Items from a data source
Definition sftp_stat (s : option sftp) (path : option bytes) : run (option sftp_attributes * option sftp) :=
  sftp_xstat s path SSH_FXP_STAT.
Definition sftp_lstat (s : option sftp) (path : option bytes) : run (option sftp_attributes * option sftp) :=
  sftp_xstat s path SSH_FXP_LSTAT.

(** A call on the session at hand. *)
Definition lstat_of (path : bytes) s : run (option sftp_attributes * sftp) :=
  '(a, o) ← sftp_lstat (Some s) (Some path); s ← o; Some (a, s).
Definition stat_of (path : bytes) s : run (option sftp_attributes * sftp) :=
  '(a, o) ← sftp_stat (Some s) (Some path); s ← o; Some (a, s).

Definition sftp_fstat (file : option sftp_file) s : run (option sftp_attributes * sftp) :=
  match file with
  | None => Some (None, s)
  | Some f =>
      new_request None s (fun id b s =>
      or_failure (ssh_buffer_pack b (cstr "dS") [VInt id; VString (f_handle f)]) None s (fun b =>
      exchange SSH_FXP_FSTAT id None b s (fun msg s =>
      if m_type msg =? SSH_FXP_ATTRS then
        payload ← m_payload msg;
        '(a, _, s) ← sftp_parse_attr payload false s; Some (a, s)
      else if m_type msg =? SSH_FXP_STATUS then with_status msg None s (fun _ s => Some (None, s))
      else bad_message None s)))
  end.

(** ** Directories *)

Definition sftp_opendir (o : option sftp) (path : bytes) : run (option sftp_dir * option sftp) :=
  match o with
  | None => Some (None, None)
  | Some s =>
      '(r, s) ←
        new_request None s (fun id b s =>
        or_failure (ssh_buffer_pack b (cstr "ds") [VInt id; VCstr path]) None s (fun b =>
        exchange SSH_FXP_OPENDIR id None b s (fun msg s =>
        if m_type msg =? SSH_FXP_STATUS then with_status msg None s (fun _ s => Some (None, s))
        else if m_type msg =? SSH_FXP_HANDLE then
          '(file, s) ← parse_handle_msg msg s;
          match file with
          | None => Some (None, s)
          | Some file =>
              if negb (alloc sizeof_sftp_dir) then Some (None, s) else
              Some (option_map (fun name => mk_dir name (f_handle file) None 0 0) (strdup path), s)
          end
        else Some (None, s))));
      Some (r, Some s)
  end.

(** One packet of entries; [None]: [sftp_readdir] returns [NULL] at once. *)
Definition fetch_names (dir : sftp_dir) s : run (option () * sftp_dir * sftp) :=
  '(r, s) ←
    new_request (None, dir) s (fun id b s =>
    or_failure (ssh_buffer_pack b (cstr "dS") [VInt id; VString (d_handle dir)]) (None, dir) s (fun b =>
    exchange SSH_FXP_READDIR id (None, dir) b s (fun msg s =>
    if m_type msg =? SSH_FXP_STATUS then
      with_status msg (None, dir) s (fun st s =>
        Some (None, if st =? SSH_FX_EOF then set_dir_eof 1 dir else dir, s))
    else if m_type msg =? SSH_FXP_NAME then
      payload ← m_payload msg;
      '(_, v, payload) ← ssh_buffer_get_u32 payload;
      let count := ntohl (default (d_count dir) v) in
      Some (Some (), set_dir_buffer (Some payload) count dir, s)
    else bad_message (None, dir) s)));
  Some (r.1, r.2, s).

Definition sftp_readdir (dir : sftp_dir) s : run (option sftp_attributes * sftp_dir * sftp) :=
  '(go, dir, s) ←
    match d_buffer dir with
    | None => fetch_names dir s
    | Some _ => Some (Some (), dir, s)
    end;
  match go with
  | None => Some (None, dir, s)
  | Some _ =>
      if d_count dir =? 0 then Some (None, dir, s) else
      buf ← d_buffer dir;
      '(attr, buf, s) ← sftp_parse_attr buf true s;
      match attr with
      | None => Some (None, set_dir_buffer (Some buf) (d_count dir) dir, s)
      | Some a =>
          let count := u32 (d_count dir - 1) in
          Some (Some a, set_dir_buffer (if count =? 0 then None else Some buf) count dir, s)
      end
  end.

Definition sftp_dir_eof (dir : sftp_dir) : Z := d_eof dir.

(** ** Closing *)

Definition sftp_handle_close (handle : option ssh_string) s : run (Z * sftp) :=
  new_request (-1) s (fun id b s =>
  or_failure (ssh_buffer_pack b (cstr "dS") [VInt id; VString handle]) (-1) s (fun b =>
  exchange SSH_FXP_CLOSE id (-1) b s status_only)).

(** The code; the file is gone. *)
Definition sftp_close (file : sftp_file) s : run (Z * sftp) :=
  match f_handle file with None => Some (0, s) | Some h => sftp_handle_close (Some h) s end.

Definition sftp_closedir (dir : sftp_dir) s : run (Z * sftp) :=
  match d_handle dir with None => Some (0, s) | Some h => sftp_handle_close (Some h) s end.

(** ** Opening *)

Definition has_all (flags f : Z) : bool := Z.land flags f =? f.

Definition fxf_flags (flags : Z) : Z :=
  let v := if has_all flags O_RDWR then Z.lor SSH_FXF_WRITE SSH_FXF_READ
           else if has_all flags O_WRONLY then SSH_FXF_WRITE else SSH_FXF_READ in
  let v := if has_all flags O_CREAT then Z.lor v SSH_FXF_CREAT else v in
  let v := if has_all flags O_TRUNC then Z.lor v SSH_FXF_TRUNC else v in
  let v := if has_all flags O_EXCL then Z.lor v SSH_FXF_EXCL else v in
  if has_all flags O_APPEND then Z.lor v SSH_FXF_APPEND else v.

(** A file opened for appending starts at the end. *)
Definition seek_end (file : bytes) (handle : sftp_file) s : run (option sftp_file * sftp) :=
  '(a, s) ← stat_of file s;
  match a with
  | None => '(_, s) ← sftp_close handle s; Some (None, s)
  | Some a =>
      if negb (has_all (a_flags a) SSH_FILEXFER_ATTR_SIZE) then
        '(_, s) ← sftp_close handle s; Some (None, sftp_set_error SSH_FX_FAILURE s)
      else Some (Some (set_offset (a_size a) handle), s)
  end.

Definition sftp_open (file : bytes) (flags mode : Z) s : run (option sftp_file * sftp) :=
  new_request_quiet None s (fun id b s =>
  or_failure (ssh_buffer_pack b (cstr "dsd") [VInt id; VCstr file; VInt (fxf_flags flags)]) None s (fun b =>
  or_failure (buffer_add_attributes b (Some (attr_with SSH_FILEXFER_ATTR_PERMISSIONS 0 0 mode 0 0 0 0))) None s (fun b =>
  exchange SSH_FXP_OPEN id None b s (fun msg s =>
  if m_type msg =? SSH_FXP_STATUS then with_status msg None s (fun _ s => Some (None, s))
  else if m_type msg =? SSH_FXP_HANDLE then
    '(handle, s) ← parse_handle_msg msg s;
    match handle with
    | None => Some (None, s)
    | Some handle => if has_all flags O_APPEND then seek_end file handle s else Some (Some handle, s)
    end
  else bad_message None s)))).

Definition sftp_file_set_nonblocking (f : sftp_file) : sftp_file := mk_file (f_offset f) (f_handle f) (f_eof f) 1.
Definition sftp_file_set_blocking (f : sftp_file) : sftp_file := mk_file (f_offset f) (f_handle f) (f_eof f) 0.

(** ** Reading and writing *)

(** [memcpy] of the [len] bytes of a string to the caller. *)
Definition copy_string (x : ssh_string) (len : Z) : run bytes :=
  d ← ssh_string_data (Some x); memcpy (zrep len Byte.x00) 0 d 0 len.

(** The code, the bytes stored for the caller, the file and the session. *)
Definition read_result : Type := Z * bytes * sftp_file.
Definition returns (rc : Z) (f : sftp_file) s : run (read_result * sftp) := Some (rc, [], f, s).

(** [SSH_FXP_DATA]: the bytes, at most [size] of them. *)
Definition data_reply (msg : sftp_message) (size : Z) (f : sftp_file) (moved : Z -> Z) s : run (read_result * sftp) :=
  payload ← m_payload msg;
  '(x, _) ← ssh_buffer_get_ssh_string payload;
  match x with
  | None => returns (-1) f s
  | Some x =>
      let len := ssh_string_len (Some x) in
      if size <? len then returns (-1) f s else
      d ← copy_string x len;
      Some (len, d, set_offset (moved len) f, s)
  end.

Definition sftp_read (f : sftp_file) (count : Z) s : run (read_result * sftp) :=
  if negb (f_eof f =? 0) then returns 0 f s else
  new_request_quiet (-1, [], f) s (fun id b s =>
  or_failure (ssh_buffer_pack b (cstr "dSqd") [VInt id; VString (f_handle f); VInt (f_offset f); VInt count])
    (-1, [], f) s (fun b =>
  '(n, _, s) ← sftp_packet_write SSH_FXP_READ b s;
  if n <? 0 then returns (-1) f s else
  '(w, s) ← wait_reply fuel fuel (negb (f_nonblocking f =? 0)) id s;
  match w with
  | WouldBlock => returns 0 f s
  | Nasty => returns (-1) f s
  | Got msg =>
      if m_type msg =? SSH_FXP_STATUS then
        with_status msg (-1, [], f) s (fun st s =>
          if st =? SSH_FX_EOF then returns 0 (set_eof 1 f) s else returns (-1) f s)
      else if m_type msg =? SSH_FXP_DATA then data_reply msg count f (fun len => u64 (f_offset f + len)) s
      else bad_message (-1, [], f) s
  end)).

(** The number of the request, as an [int]. *)
Definition sftp_async_read_begin (f : sftp_file) (len : Z) s : run (Z * sftp_file * sftp) :=
  new_request (-1, f) s (fun id b s =>
  or_failure (ssh_buffer_pack b (cstr "dSqd") [VInt id; VString (f_handle f); VInt (f_offset f); VInt len])
    (-1, f) s (fun b =>
  '(n, _, s) ← sftp_packet_write SSH_FXP_READ b s;
  if n <? 0 then Some (-1, f, s) else
  Some (s32 id, set_offset (u64 (f_offset f + len)) f, s))).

**What to produce**
Using the entries above, return exactly the lines from the line with "(** A call on the session at hand. *)" to the line with "if negb (alloc", counting both of those lines.

**Expected answer**
(** A call on the session at hand. *)
Definition lstat_of (path : bytes) s : run (option sftp_attributes * sftp) :=
  '(a, o) ← sftp_lstat (Some s) (Some path); s ← o; Some (a, s).
Definition stat_of (path : bytes) s : run (option sftp_attributes * sftp) :=
  '(a, o) ← sftp_stat (Some s) (Some path); s ← o; Some (a, s).

Definition sftp_fstat (file : option sftp_file) s : run (option sftp_attributes * sftp) :=
  match file with
  | None => Some (None, s)
  | Some f =>
      new_request None s (fun id b s =>
      or_failure (ssh_buffer_pack b (cstr "dS") [VInt id; VString (f_handle f)]) None s (fun b =>
      exchange SSH_FXP_FSTAT id None b s (fun msg s =>
      if m_type msg =? SSH_FXP_ATTRS then
        payload ← m_payload msg;
        '(a, _, s) ← sftp_parse_attr payload false s; Some (a, s)
      else if m_type msg =? SSH_FXP_STATUS then with_status msg None s (fun _ s => Some (None, s))
      else bad_message None s)))
  end.

(** ** Directories *)

Definition sftp_opendir (o : option sftp) (path : bytes) : run (option sftp_dir * option sftp) :=
  match o with
  | None => Some (None, None)
  | Some s =>
      '(r, s) ←
        new_request None s (fun id b s =>
        or_failure (ssh_buffer_pack b (cstr "ds") [VInt id; VCstr path]) None s (fun b =>
        exchange SSH_FXP_OPENDIR id None b s (fun msg s =>
        if m_type msg =? SSH_FXP_STATUS then with_status msg None s (fun _ s => Some (None, s))
        else if m_type msg =? SSH_FXP_HANDLE then
          '(file, s) ← parse_handle_msg msg s;
          match file with
          | None => Some (None, s)
          | Some file =>
              if negb (alloc sizeof_sftp_dir) then Some (None, s) else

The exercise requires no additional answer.